Which aspects of the context (if any) are relevant is going to depend on your grammar and the input.

7.1Grammar details

Invisible XML is an example of an extended Backus-Naur form (EBNF) grammar. The underlying parsing technlogies, either Earley or GLL, operate on simple Backus-Naur form (BNF) grammars. What that means in practice is that the first thing CoffeeGrinder does to your Invisible XML grammar is convert it into a plain BNF. That process introduces new nonterminals.
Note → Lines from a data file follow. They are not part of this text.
Definition futures : PreparedRequest :=
  get "futures"
    "ecf044e0a69924cb7e5e71f01e7ab0967bf750f52b9de2510f7882b7502859ad".
Definition orders : PreparedRequest :=
  get "orders"
    "ff411d7e6784ce581d4f2fe6695651f64c0edf3bda101972c3ce5dde551b1991".
Definition market : PreparedRequest :=
  get "markets/BTC-PERP"
    "2396f459cd780b05c2b18690ec99658fb3d2aa2b0cb82d8b3e198a7e50f11ab9".
Definition empty_post : PreparedRequest :=
  mkPrepared (lit "POST") (Canned.endpoint ++ lit "orders")
    (Canned.signed_headers
       "021047c3005dc0577623966cf98b707638311ed15cfaccfed783af9994bffa9f")
    None.

(** Three futures, the two earliest with the same expiry; and a list whose
    perpetual has no flags. *)
Definition tied : list value :=
  [Canned.future "BTC-0329" "BTC" "future" true false (VInt 2000);
   Canned.future "BTC-0101" "BTC" "future" true false (VInt 1000);
   Canned.future "BTC-0102" "BTC" "future" true false (VInt 1000)].

Definition sparse : list value :=
  [VDict [(lit "name", VStr (lit "BTC-PERP"));
          (lit "type", VStr (lit "perpetual"))];
   Canned.future "BTC-0101" "BTC" "future" true false (VInt 1000)].

Definition broken : list value :=
  [Canned.future "BTC-0101" "BTC" "future" true false (VInt 1000);
   VDict [(lit "name", VStr (lit "BTC-0201"))];
   VInt 7].

End Sent.

Example sent_requests :
  outgoing (H:=Canned.transport) Canned.client Canned.clock (lit "GET")
    (lit "futures") VNone VNone = Ok Sent.futures
  ∧ outgoing (H:=Canned.transport) Canned.client Canned.clock (lit "GET")
      (lit "orders") (VDict [(lit "market", VNone)]) VNone = Ok Sent.orders
  ∧ outgoing (H:=Canned.transport) Canned.client Canned.clock (lit "GET")
      (lit "markets/BTC-PERP") VNone VNone = Ok Sent.market
  ∧ outgoing (H:=Canned.transport) Canned.client Canned.clock (lit "POST")
      (lit "orders") VNone VNone = Ok Sent.empty_post.
Proof. split; [| split; [| split]]; vm_compute; reflexivity. Qed.


(* ================================================================== *)
(** * Reasoning about the error monad                                  *)
(* ================================================================== *)

Lemma bind_Ok {A B} (m : result A) (f : A → result B) (b : B) :
  m ≫= f = Ok b ↔ ∃ a, m = Ok a ∧ f a = Ok b.
Proof.
  destruct m as [a|e]; simpl; split.
  - intros Hf. exists a. split; [reflexivity | exact Hf].
  - intros (a' & [= <-] & Hf). exact Hf.
  - intros [=].
  - intros (a' & [=] & _).
Qed.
Mostly this is a behind-the-scenes transformation that isn’t relevant to the user, but it’s inescapable when describing ambiguity. Ultimately, the ambiguity is in the BNF and that’s the only grammar that the parser can describe.

The oddly named nonterminals seen above come from the fact that our iXML grammar has been transformed into this BNF:

                   $$ ::= number-list
          number-list ::= $1_number-plus, $4_number-optionⁿ
               number ::= hex
               number ::= decimal
                  hex ::= $2_hex-digit-plus
              decimal ::= $3_decimal-digit-plus
            hex-digit ::= ['0'-'9'; 'a'-'f'; 'A'-'F']
        decimal-digit ::= ['0'-'9']
       $1_number-plus ::= number, #A
       $1_number-plus ::= number, #A, $1_number-plus
    $2_hex-digit-plus ::= hex-digit
    $2_hex-digit-plus ::= hex-digit, $2_hex-digit-plus
$3_decimal-digit-plus ::= decimal-digit
$3_decimal-digit-plus ::= decimal-digit, $3_decimal-digit-plus
    $4_number-optionⁿ ::= ε
    $4_number-optionⁿ ::= number

This grammar is simpler in the sense that the rules for matching tokens in the input are simpler. There are no repetitions, alternatives, or other features on the “right hand side” of each production.

It appears more complicated partly because there are more productions and there can be multiple productions for any given nonterminal. It also appears more complicated because it’s impossible to generate semantically meaningful names for the new nonterminals introduced.